# Canadian Real Estate Investment Trust (REF.UN) vs ZRE



## Franko (Mar 31, 2012)

Hi all,

I'm looking into adding a bit of REIT diversity to my long-term indexing portfolio. I've been researching options and came up with ZRE as the obvious ETF choice, if I were to go that route. I also liked REF.UN as they have a great history of dividend increases and consistency. I'm fairly new to the REIT industry, so wanted to ask for opinions/thoughts from the more experienced REIT investors out there. Thoughts on the two options? Which would you go with?

Cheers,

Franko


----------



## AltaRed (Jun 8, 2009)

It depends. ZRE gives you diversity amongst a range of several REITs. REF.UN is a single REIT, albeit it is diversified into office, retail. industrial and perhaps multi-family residential as well. REF.UN is a conservative steady bulwark in the industry and rarely surprises one way or the other. Steady as a rock...as the saying goes.


----------



## Franko (Mar 31, 2012)

AltaRed said:


> It depends. ZRE gives you diversity amongst a range of several REITs. REF.UN is a single REIT, albeit it is diversified into office, retail. industrial and perhaps multi-family residential as well. REF.UN is a conservative steady bulwark in the industry and rarely surprises one way or the other. Steady as a rock...as the saying goes.

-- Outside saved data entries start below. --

(* ===== verification/GetFolderContents.v ===== *)
(** * Listing a folder ([api/actions/get_folder_contents])

    [GetFolderContents] is a coroutine: its body calls folder/get_content once per chunk,
    yields until the calls have answered, and ends by calling the callback.  The body is cut
    at its yields: [frame] says where it waits and holds its local variables.  An answer
    arrives while its request is held; with files and folders asked for, the two answers of
    a round come in any order.

    [calls], [cancels] and [answers] record the calls of the session maintainer and of its
    requests and the answers received; the code does not read them. *)
From S2P Require Import Prelude Errors Coroutine.

Open Scope Z_scope.

(** [api/folder/get_content/v1_2.hpp:123-129 ChunksRemaining] *)
Inductive ChunksRemaining := MoreChunks | LastChunk.

#[export] Instance ChunksRemaining_eq_dec : EqDecision ChunksRemaining.
Proof. solve_decision. Defined.

(** [api/folder/get_content/v1_2.hpp:29-35 ContentType] *)
Inductive ContentType := ContentFolders | ContentFiles.

#[export] Instance ContentType_eq_dec : EqDecision ContentType.
Proof. solve_decision. Defined.

(** [api/actions/get_folder_contents.hpp:21-26 FilesOrFoldersOrBoth] *)
Inductive FilesOrFoldersOrBoth := Files | Folders | Both.

#[export] Instance FilesOrFoldersOrBoth_eq_dec : EqDecision FilesOrFoldersOrBoth.
Proof. solve_decision. Defined.

(** The request's constructor parameters.
    [api/folder/get_content/v1_2.hpp:334-338 Request] *)
Record Request := { req_folder_key : str; req_chunk_number : Z; req_content_type : ContentType }.

Section Contents.
Context {File Folder : Type}.

(** The fields of a response that the actions read.
    [api/folder/get_content/v1_2.hpp:135-301 Response] *)
Record Response := {
  rsp_error_code : error_code;
  rsp_error_string : option str;
  rsp_chunk_number : Z;
  rsp_chunks_remaining : ChunksRemaining;
  rsp_files : list File;
  rsp_folders : list Folder }.

(** [api/actions/get_folder_contents.hpp:39-52 ErrorType] *)
Record ErrorType := {
  err_folder_key : str;
  err_files_or_folders_or_both : FilesOrFoldersOrBoth;
  err_chunk_num : Z;
  err_error_code : error_code;
  err_error_string : option str }.

(** The local variables of the body while it waits: how many of the round's yields are
    left after this one, and the chunk numbers.
    [api/actions/get_folder_contents_impl.hpp:154-156 CoroutineBody] *)
Record Locals := { yields_left : nat; files_chunk_num : Z; folders_chunk_num : Z }.

(** [api/actions/get_folder_contents.hpp:88-106 GetFolderContents] *)
Record GetFolderContents := {
  folder_key_ : str;
  files_or_folders_or_both_ : FilesOrFoldersOrBoth;
  files_ : list File;
  folders_ : list Folder;
  errors_ : list ErrorType;
  file_chunks_remaining_ : bool;
  folder_chunks_remaining_ : bool;
  files_request_ : bool;      (** not null *)
  folders_request_ : bool;
  cancelled_ : bool;
  frame : position Locals;
  calls : list Request;
  cancels : list ContentType;
  answers : list (ContentType * Response);
  callbacks : list (list File * list Folder * list ErrorType) }.

#[local] Instance GetFolderContents_members : Members GetFolderContents := fun s =>
  Build_GetFolderContents (folder_key_ s) (files_or_folders_or_both_ s) (files_ s)
    (folders_ s) (errors_ s) (file_chunks_remaining_ s) (folder_chunks_remaining_ s)
    (files_request_ s) (folders_request_ s) (cancelled_ s) (frame s) (calls s) (cancels s)
    (answers s) (callbacks s).

Definition with_files_ := ltac:(setter files_).
Definition with_folders_ := ltac:(setter folders_).
Definition with_errors_ := ltac:(setter errors_).
Definition with_file_chunks_remaining_ := ltac:(setter file_chunks_remaining_).
Definition with_folder_chunks_remaining_ := ltac:(setter folder_chunks_remaining_).
Definition with_files_request_ := ltac:(setter files_request_).
Definition with_folders_request_ := ltac:(setter folders_request_).
Definition with_cancelled_ := ltac:(setter cancelled_).
Definition with_frame := ltac:(setter frame).
Definition with_calls := ltac:(setter calls).
Definition with_cancels := ltac:(setter cancels).
Definition with_answers := ltac:(setter answers).
Definition with_callbacks := ltac:(setter callbacks).

(** [api/actions/get_folder_contents_impl.hpp:33-55 GetFolderContents] *)
Definition Create (folder_key : str) (which : FilesOrFoldersOrBoth) : GetFolderContents :=
  {| folder_key_ := folder_key; files_or_folders_or_both_ := which;
     files_ := []; folders_ := []; errors_ := [];
     file_chunks_remaining_ := bool_decide (which = Files) || bool_decide (which = Both);
     folder_chunks_remaining_ := bool_decide (which = Folders) || bool_decide (which = Both);
     files_request_ := false; folders_request_ := false; cancelled_ := false;
     frame := NotStarted; calls := []; cancels := []; answers := []; callbacks := [] |}.

(** [api/actions/get_folder_contents_impl.hpp:57-67 Cancel] *)
Definition CancelContents (s : GetFolderContents) : GetFolderContents :=
  let s := with_cancelled_ true s in
  let s := if files_request_ s then with_cancels (cancels s ++ [ContentFiles]) s else s in
  if folders_request_ s then with_cancels (cancels s ++ [ContentFolders]) s else s.

(** [api/actions/get_folder_contents_impl.hpp:165-185 CoroutineBody] *)
Definition call_files (files_chunk_num : Z) (s : GetFolderContents) : GetFolderContents :=
  let s := with_calls (calls s ++ [{| req_folder_key := folder_key_ s;
                                     req_chunk_number := u32 files_chunk_num;
                                     req_content_type := ContentFiles |}]) s in
  let s := with_files_request_ true s in
  if cancelled_ s then with_cancels (cancels s ++ [ContentFiles]) s else s.

(** [api/actions/get_folder_contents_impl.hpp:188-208 CoroutineBody] *)
Definition call_folders (folders_chunk_num : Z) (s : GetFolderContents) : GetFolderContents :=
  let s := with_calls (calls s ++ [{| req_folder_key := folder_key_ s;
                                     req_chunk_number := u32 folders_chunk_num;
                                     req_content_type := ContentFolders |}]) s in
  let s := with_folders_request_ true s in
  if cancelled_ s then with_cancels (cancels s ++ [ContentFolders]) s else s.

(** The loop's test and a round up to its first yield, or the end of the body.  A round
    that calls nothing would not yield and would change nothing.
    [api/actions/get_folder_contents_impl.hpp:158-223 CoroutineBody] *)
Definition round (files_chunk_num folders_chunk_num : Z) (s : GetFolderContents) :
    GetFolderContents :=
  if (folder_chunks_remaining_ s || file_chunks_remaining_ s) && negb (cancelled_ s) then
    let which := files_or_folders_or_both_ s in
    let for_files :=
      (bool_decide (which = Files) || bool_decide (which = Both)) && file_chunks_remaining_ s in
    let s := if for_files then call_files files_chunk_num s else s in
    let for_folders :=
      (bool_decide (which = Folders) || bool_decide (which = Both))
      && folder_chunks_remaining_ s in
    let s := if for_folders then call_folders folders_chunk_num s else s in
    match (Nat.b2n for_files + Nat.b2n for_folders)%nat with
    | O => with_frame Stuck s
    | S n =>
        with_frame (Suspended {| yields_left := n; files_chunk_num := files_chunk_num;
                                 folders_chunk_num := folders_chunk_num |}) s
    end
  else
    with_frame Complete
      (with_callbacks (callbacks s ++ [(files_ s, folders_ s, errors_ s)]) s).

(** After a yield: the round's next yield, or the chunk numbers and the next round.
    [api/actions/get_folder_contents_impl.hpp:210-220 CoroutineBody] *)
Definition after_yield (l : Locals) (s : GetFolderContents) : GetFolderContents :=
  match yields_left l with
  | S n =>
      with_frame (Suspended {| yields_left := n; files_chunk_num := files_chunk_num l;
                               folders_chunk_num := folders_chunk_num l |}) s
  | O =>
      let folders_chunk_num :=
        if folder_chunks_remaining_ s then i32 (folders_chunk_num l + 1)
        else folders_chunk_num l in
      let files_chunk_num :=
        if file_chunks_remaining_ s then i32 (files_chunk_num l + 1)
        else files_chunk_num l in
      round files_chunk_num folders_chunk_num s
  end.

(** [api/actions/get_folder_contents_impl.hpp:141-156 CoroutineBody] *)
Definition Resume : GetFolderContents -> GetFolderContents :=
  coro frame (with_frame Stuck) (round 1 1) after_yield.

(** [api/actions/get_folder_contents_impl.hpp:69-100 HandleFolderGetContentsFiles] *)
Definition HandleFolderGetContentsFiles (response : Response) (s : GetFolderContents) :
    GetFolderContents :=
  let s := with_answers (answers s ++ [(ContentFiles, response)]) s in
  let s :=
    if is_error (rsp_error_code response) then
      with_errors_ (errors_ s ++
        [{| err_folder_key := folder_key_ s; err_files_or_folders_or_both := Files;
            err_chunk_num := rsp_chunk_number response;
            err_error_code := rsp_error_code response;
            err_error_string := rsp_error_string response |}]) s
    else
      let s := with_files_ (files_ s ++ rsp_files response) s in
      if decide (rsp_chunks_remaining response = LastChunk)
      then with_file_chunks_remaining_ false s else s in
  Resume (with_files_request_ false s).

(** [api/actions/get_folder_contents_impl.hpp:102-139 HandleFolderGetContentsFolders] *)
Definition HandleFolderGetContentsFolders (response : Response) (s : GetFolderContents) :
    GetFolderContents :=
  let s := with_answers (answers s ++ [(ContentFolders, response)]) s in
  let s :=
    if is_error (rsp_error_code response) then
      let error_str := default (B "No error string provided") (rsp_error_string response) in
      with_errors_ (errors_ s ++
        [{| err_folder_key := folder_key_ s; err_files_or_folders_or_both := Folders;
            err_chunk_num := rsp_chunk_number response;
            err_error_code := rsp_error_code response;
            err_error_string := Some error_str |}]) s
    else
      let s := with_folders_ (folders_ s ++ rsp_folders response) s in
      if decide (rsp_chunks_remaining response = LastChunk)
      then with_folder_chunks_remaining_ false s else s in
  Resume (with_folders_request_ false s).

(** An answer reaches the handler of the request that is held. *)
Definition answer (a : ContentType * Response) (s : GetFolderContents) :
    option GetFolderContents :=
  match a with
  | (ContentFiles, r) =>
      if files_request_ s then Some (HandleFolderGetContentsFiles r s) else None
  | (ContentFolders, r) =>
      if folders_request_ s then Some (HandleFolderGetContentsFolders r s) else None
  end.

#[export] Instance contents_ops :
  CoroutineOps GetFolderContents (ContentType * Response)
    (list File * list Folder * list ErrorType) := {
  Start := Resume;
  Answer := answer;
  Cancel := CancelContents;
  Phase s :=
    match callbacks s with
    | [] => match frame s with NotStarted => Idle | _ => Running end
    | r :: _ => Ended r
    end }.

End Contents.
(* ===== verification/WorkManagerProofs.v ===== *)
(** * The work manager: invariant

    A piece of work is idle (queued, posted or dropped), running, or ended.  The work that
    is [live], posted or running, is what the caller still has to hear of: it waits in
    [ExecuteWork] with one yield fewer than that. *)
From S2P Require Import Prelude Coroutine WorkManager.

Open Scope Z_scope.

(** ** The inner loop *)

Definition started (t : task) : option nat :=
  match t with StartTask i => Some i | CancelTask => None end.

Definition starts (m : WorkManager) : list nat := omap started (io_service_ m).

Lemma omap_started (l : list nat) : omap started (StartTask <$> l) = l.
Proof. induction l as [|i l IH]; [done|]. cbn. by rewrite <-IH at 2. Qed.

(** What a run of the inner loop did: [k] is what it started. *)
Record posted (m m' : WorkManager) (k : list (nat * bool)) : Prop := {
  po_queue : work_queue_ m = k ++ work_queue_ m';
  po_progress : in_progress_list_ m' = in_progress_list_ m ++ (fst <$> k);
  po_starts : starts m' = starts m ++ (fst <$> k);
  po_max : max_concurrent_work_ m' = max_concurrent_work_ m;
  po_full : work_queue_ m' = [] \/ has_room m' = false;
  po_room : Z.of_nat (length (in_progress_list_ m')) <= u64 (max_concurrent_work_ m) \/ k = [] }.

Lemma post_work_spec queue m yq m' yq' more :
  post_work queue m yq = (m', yq', more) ->
  exists k, posted (with_work_queue_ queue m) m' k /\ yq' = yq ++ (snd <$> k) /\
    more = negb (bool_decide (k = [])).
Proof.
  revert m yq m' yq' more. induction queue as [|[w y] queue IH]; intros m yq m' yq' more; cbn.
  - intros [= <- <- <-]. exists []. rewrite app_nil_r. split; [|done].
    split; cbn; rewrite ?app_nil_r; auto.
  - destruct (has_room m) eqn:Hroom.
    + destruct (post_work _ _ _) as [[m1 yq1] more1] eqn:Hp. intros [= <- <- <-].
      destruct (IH _ _ _ _ _ Hp) as (k & Hk & -> & _). exists ((w, y) :: k).
      split; [|by rewrite <-app_assoc]. destruct Hk as [Hq Hi Hs Hm Hf Hr]. cbn in *.
      split; cbn; try done.
      * by rewrite Hq.
      * by rewrite Hi, <-app_assoc.
      * rewrite Hs. unfold starts. cbn. rewrite omap_app. cbn. by rewrite <-app_assoc.
      * left. destruct Hr as [Hr|Hr]; [done|]. rewrite Hi, Hr, app_nil_r, length_app.
        unfold has_room in Hroom. simpl. lia.
    + intros [= <- <- <-]. exists []. rewrite app_nil_r. split; [|done].
      split; cbn; rewrite ?app_nil_r; auto.
Qed.

(** ** The invariant *)

Section Invariant.
Context {P W R Out A : Type} `{CallerOps P W R Out} `{CoroutineOps W A R}
  (ok : W -> Prop) (max_work : Z) `{!CoroutineLaws ok} `{!CallerLaws (P := P) (Out := Out) (A := A) ok}.
#[local] Abbreviation system := (system (P := P) (W := W) (Out := Out)).

Definition is_running (w : W) : bool := match Phase w with Running => true | _ => false end.

Definition idle (ws : list W) (i : nat) : Prop := exists w, ws !! i = Some w /\ Phase w = Idle.

Definition running (ws : list W) (i : nat) : Prop :=
  exists w, ws !! i = Some w /\ Phase w = Running.

Definition ended (ws : list W) (i : nat) : Prop :=
  exists w r, ws !! i = Some w /\ Phase w = Ended r.

Definition running_set (ws : list W) : gset nat :=
  list_to_set (filter (fun i => (is_running <$> ws !! i) = Some true) (seq 0 (length ws))).

Lemma elem_of_running_set ws i : i ∈ running_set ws <-> running ws i.
Proof.
  unfold running_set, running. rewrite elem_of_list_to_set, list_elem_of_filter, elem_of_seq.
  split.
  - intros [Hr _]. apply fmap_Some in Hr as (w & Hw & Hr). exists w. split; [done|].
    unfold is_running in Hr. by destruct (Phase w).
  - intros (w & Hw & Hr). split; [|apply lookup_lt_Some in Hw; lia].
    rewrite Hw. cbn. unfold is_running. by rewrite Hr.
Qed.

(** The work that will still call back. *)
Definition live (s : system) : gset nat :=
  list_to_set (starts (manager s)) ∪ running_set (works s).

Lemma elem_of_live s i : i ∈ live s <-> i ∈ starts (manager s) \/ running (works s) i.
Proof. unfold live. by rewrite elem_of_union, elem_of_list_to_set, elem_of_running_set. Qed.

I see, thanks for the insights. So it sounds like REF.UN is a "blue-chip"-type REIT holding. Steady as you said, but at the cost of that steadiness and promise already being priced in.


----------



## james4beach (Nov 15, 2012)

REF.UN advantages: has outperformed for a long time, and if the future continues similarly to the past, it may produce superior returns to an index like ZRE or XRE

ZRE advantages: diversified among many companies, so you're not exposed to a single company's risk. This insulates you from single company dangers such as mismanagement and corporate fraud.

By the way, you'll probably want to hold REITs inside an RRSP or TFSA because they report a variety of different kinds of distributions that can be a real pain to track.



Franko said:


> I'm looking into adding a bit of REIT diversity to my long-term indexing portfolio.


I'm not sure this helps your diversification. I see it the opposite way: for someone who already invests in the TSX, adding REITs further increases your exposure to finance/credit/real estate... these are strongly linked sectors.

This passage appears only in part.